Disulfide Bond Formation in Bacteria-Based Cell-Free Protein Expression
Aaron R. Goerke and James R. Swartz
Cell-free protein synthesis systems have many advantages over conventional in vivo (cellular) expression. For example, they offer the potential for higher productivity, parallel production and simplified purification. Moreover, the openness of the cell-free system allows control of the reaction environment to promote folding of disulfide bonded proteins in a rapid and economically feasible format. These advantages make in vitro protein expression systems particularly well suited for the production of patient-specific therapeutic vaccines for diseases such as cancer, for vaccines to protect against threats from natural and man-made biological agents and for pharmaceutical proteins that are difficult to produce in living cells.
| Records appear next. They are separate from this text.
(** * Timer microservice: tick engine, command surface, snapshot cache,
      connection registry and fan-out.

    Shallow embedding of
      - [internal/types]      (Timer, TimerRequest, WebSocketMessage),
      - [internal/repository] (the gorm-backed TimerRepository),
      - [internal/service]    (TimerService: commands, tick loop, restore),
      - [internal/websocket]  (Handler: registry and broadcasts),
      - [internal/handlers]   (WebSocketHandler, the older variant).

    The service and the handlers are sequential Go code over three
    collaborators (the SQL store, Redis, the live sockets).  The
    collaborators are modelled by one [World] record; every call to them
    appends an [Event] to a chronological trace, and whether a call fails is
    read from a fault table carried by the world. *)

From Stdlib Require Import ZArith String List Lia DecimalString.
From Stdlib Require DecimalN DecimalPos.
From stdpp Require Import base gmap strings list.

Open Scope Z_scope.

(** ** internal/types *)

Module Types.

(** Go's [int64]: a signed 64-bit integer, arithmetic wraps around. *)
Definition min_int64 : Z := - 2 ^ 63.
Definition max_int64 : Z := 2 ^ 63 - 1.
Definition is_int64 (z : Z) : Prop := min_int64 ≤ z ≤ max_int64.
Definition wrap64 (z : Z) : Z := (z + 2 ^ 63) mod 2 ^ 64 - 2 ^ 63.

(** [type Timer struct { ID uint; SessionID string; MaxTime int64;
    CurrentTime int64; IsPaused bool }] *)
Record Timer : Type := mkTimer {
  ID : N;
  SessionID : string;
  MaxTime : Z;
  CurrentTime : Z;
  IsPaused : bool
}.

Definition set_IsPaused (b : bool) (t : Timer) : Timer :=
  mkTimer (ID t) (SessionID t) (MaxTime t) (CurrentTime t) b.
Definition set_CurrentTime (c : Z) (t : Timer) : Timer :=
  mkTimer (ID t) (SessionID t) (MaxTime t) c (IsPaused t).
Definition set_MaxTime (m : Z) (t : Timer) : Timer :=
  mkTimer (ID t) (SessionID t) m (CurrentTime t) (IsPaused t).
Definition set_ID (i : N) (t : Timer) : Timer :=
  mkTimer i (SessionID t) (MaxTime t) (CurrentTime t) (IsPaused t).

(** [type TimerRequest struct { SessionID string; MaxTime int64 }] *)
Record TimerRequest : Type := mkTimerRequest {
  req_SessionID : string;
  req_MaxTime : Z
}.

(** [type MessageType string] with its six constants; any other text on
    the wire is an unknown type. *)
Inductive MessageType : Type :=
| TypeTimerUpdate
| TypeTimerCreate
| TypeTimerPause
| TypeTimerResume
| TypeTimerStop
| TypeTimerModify
| TypeUnknown (text : string).

(** JSON documents, by the shapes this program produces and decodes.
    [encoding/json] itself is a library: a document is represented by what
    it decodes to.  The numbers of a document are arbitrary integers: they
    come from the wire or from the cache.  [JMalformed] is any text that
    is not JSON. *)
Inductive Json : Type :=
| JTimer (t : Timer)                          (* json.Marshal(timer) *)
| JRequest (sessionId : string) (maxTime : Z) (* {"sessionId":..,"maxTime":..} *)
| JStopID (id : N)                            (* {"id": ..} *)
| JModify (id : N) (newMaxTime : Z)           (* {"id":..,"newMaxTime":..} *)
| JMalformed (raw : string).

(** [json.Marshal(timer)]: a struct of integers, a string and a bool
    always encodes, so the error branch after it is never taken. *)
Definition Marshal (t : Timer) : Json := JTimer t.

(** Whether a JSON number fits an [int64] field, and a [uint] field (64
    bits on the platforms the service is built for).  A number that does
    not fit is an [UnmarshalTypeError]: the field keeps its zero value,
    the other fields are still decoded, and the error is returned at the
    end. *)
Definition fits_int64 (z : Z) : bool := (min_int64 <=? z) && (z <=? max_int64).
Definition fits_uint (n : N) : bool := (n <? 2 ^ 64)%N.

(** [json.Unmarshal(data, &timer)] with [timer] a zero [types.Timer]:
    keys are matched to fields without regard to case, unknown keys are
    dropped, absent fields keep their zero value.  The only caller skips
    the key on an error, so only a clean decode is returned. *)
Definition Unmarshal_Timer (j : Json) : option Timer :=
  match j with
  | JTimer t =>
      if fits_uint (ID t) && fits_int64 (MaxTime t) && fits_int64 (CurrentTime t)
      then Some t else None
  | JRequest sid m =>
      if fits_int64 m then Some (mkTimer 0 sid m 0 false) else None
  | JStopID i | JModify i _ =>
      if fits_uint i then Some (mkTimer i "" 0 0 false) else None
  | JMalformed _ => None
  end.

(** [json.Unmarshal(payload, &req)] with [req] a zero [TimerRequest]:
    what [req] holds afterwards, and whether the call returned no
    error. *)
Definition Decode_TimerRequest (j : Json) : TimerRequest * bool :=
  match j with
  | JTimer t =>
      if fits_int64 (MaxTime t) then (mkTimerRequest (SessionID t) (MaxTime t), true)
      else (mkTimerRequest (SessionID t) 0, false)
  | JRequest sid m =>
      if fits_int64 m then (mkTimerRequest sid m, true)
      else (mkTimerRequest sid 0, false)
  | JStopID _ | JModify _ _ => (mkTimerRequest "" 0, true)
  | JMalformed _ => (mkTimerRequest "" 0, false)
  end.

(** The same where the caller checks the error before it reads [req]. *)
Definition Unmarshal_TimerRequest (j : Json) : option TimerRequest :=
  if (Decode_TimerRequest j).2 then Some (Decode_TimerRequest j).1 else None.

(** [json.Unmarshal(payload, &p)] with [p] a zero [struct{ ID uint }],
    the error dropped: [p] holds what could be decoded, and stays zero on
    input that is not JSON. *)
Definition Unmarshal_ID (j : Json) : N :=
  match j with
  | JTimer t => if fits_uint (ID t) then ID t else 0%N
  | JStopID i | JModify i _ => if fits_uint i then i else 0%N
  | JRequest _ _ | JMalformed _ => 0%N
  end.

(** The same for [struct{ ID uint; NewMaxTime int64 }]. *)
Definition Unmarshal_Modify (j : Json) : N * Z :=
  match j with
  | JModify i m => (Unmarshal_ID j, if fits_int64 m then m else 0)
  | _ => (Unmarshal_ID j, 0)
  end.

(** [type WebSocketMessage struct { Type MessageType; Payload json.RawMessage }] *)
Record WebSocketMessage : Type := mkMessage {
  Type_ : MessageType;
  Payload : Json
}.

(** [string(id)] for an integer [id]: the UTF-8 encoding of the code
    point [id], and of U+FFFD when [id] is not a valid code point. *)
Definition byte_ (n : N) : Ascii.ascii := Ascii.ascii_of_N n.
Definition replacement_char : string :=
  String (byte_ 239) (String (byte_ 191) (String (byte_ 189) EmptyString)).
Definition string_of_rune (r : N) : string :=
  (if r <? 128 then String (byte_ r) EmptyString
   else if r <? 2048 then
     String (byte_ (192 + r / 64)) (String (byte_ (128 + r mod 64)) EmptyString)
   else if (55296 <=? r) && (r <=? 57343) then replacement_char
   else if r <? 65536 then
     String (byte_ (224 + r / 4096))
       (String (byte_ (128 + (r / 64) mod 64))
          (String (byte_ (128 + r mod 64)) EmptyString))
   else if r <? 1114112 then
     String (byte_ (240 + r / 262144))
       (String (byte_ (128 + (r / 4096) mod 64))
          (String (byte_ (128 + (r / 64) mod 64))
             (String (byte_ (128 + r mod 64)) EmptyString)))
   else replacement_char)%N.

(** [fmt.Sprint(id)] for an unsigned integer: its decimal digits. *)
Definition Sprint (id : N) : string := NilZero.string_of_uint (N.to_uint id).

(** [strconv.ParseUint(s, 10, 64)]: a non-empty run of decimal digits
    whose value fits 64 bits; anything else is an error. *)
Definition ParseUint (s : string) : option N :=
  match NilZero.uint_of_string s with
  | Some d => let n := N.of_uint d in
              if (n <? 2 ^ 64)%N then Some n else None
  | None => None
  end.

End Types.
Export Types.

(** ** The collaborators *)

(** A live socket.  [conn_isGameMaster] is the role of the endpoint that
    accepted it ([HandleGameMasterWebSocket] passes [true],
    [HandleCustomerWebSocket] passes [false]); it is known to the goroutine
    serving the socket and is not stored in the registry. *)
Record Conn : Type := mkConn {
  conn_id : N;
  conn_isGameMaster : bool
}.

Inductive error : Type :=
| ErrRecordNotFound
| ErrDatabase
| ErrRedis
| ErrRedisNil
| ErrSocket.

(** A Go result pair [(value, error)] of which exactly one is set. *)
Inductive Result (A : Type) : Type :=
| Ok (a : A)
| Err (e : error).
Arguments Ok {A} a.
Arguments Err {A} e.

(** Rows of the timers table, keyed by primary key. *)
Record TimerRow : Type := mkRow {
  row_SessionID : string;
  row_MaxTime : Z;
  row_CurrentTime : Z;
  row_IsPaused : bool
}.

Definition row_of (t : Timer) : TimerRow :=
  mkRow (SessionID t) (MaxTime t) (CurrentTime t) (IsPaused t).
Definition timer_of (id : N) (r : TimerRow) : Timer :=
  mkTimer id (row_SessionID r) (row_MaxTime r) (row_CurrentTime r) (row_IsPaused r).

(** Which collaborator calls fail.  A call fails or not by its argument. *)
Record Faults : Type := mkFaults {
  createFails : Timer → bool;
  updateFails : Timer → bool;
  findFails : N → bool;
  deleteFails : N → bool;
  getActiveFails : bool;
  redisSetFails : string → bool;
  redisGetFails : string → bool;
  redisKeysFails : bool;
  writeFails : Conn → bool
}.

Definition no_faults : Faults :=
  mkFaults (λ _, false) (λ _, false) (λ _, false) (λ _, false) false
           (λ _, false) (λ _, false) false (λ _, false).

Inductive Level : Type := LvlInfo | LvlWarn | LvlError.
Yet the promotion of the cell-free expression system from a useful laboratory tool to a commercially viable technology has been slow. This is at least partially due to the inability to efficiently fold complex proteins, especially those containing disulfide bonds. In this chapter, we describe controlled disulfide/sulfhydryl redox chemistry and improved disulfide isomerization in a cell-free system. We then also describe genetic engineering that in combination results in cell-free systems producing greater complex protein yields than were previously thought possible. To achieve elevated protein yields, cell extracts were generated that maintain amino acid stability and decrease the amount of nonspecific chemical treatment required to eliminate cytoplasmic oxidoreductase activity. In combination, these modifications substantially lower substrate costs since glucose can be used to fuel the cell-free system. We then report the successful scale-up of a B-cell lymphoma fusion vaccine to the 30 mL scale. In considering all of these advances, we believe that our in vitro protein synthesis technology has achieved a significant milestone and is ready for widespread research and commercial implementation.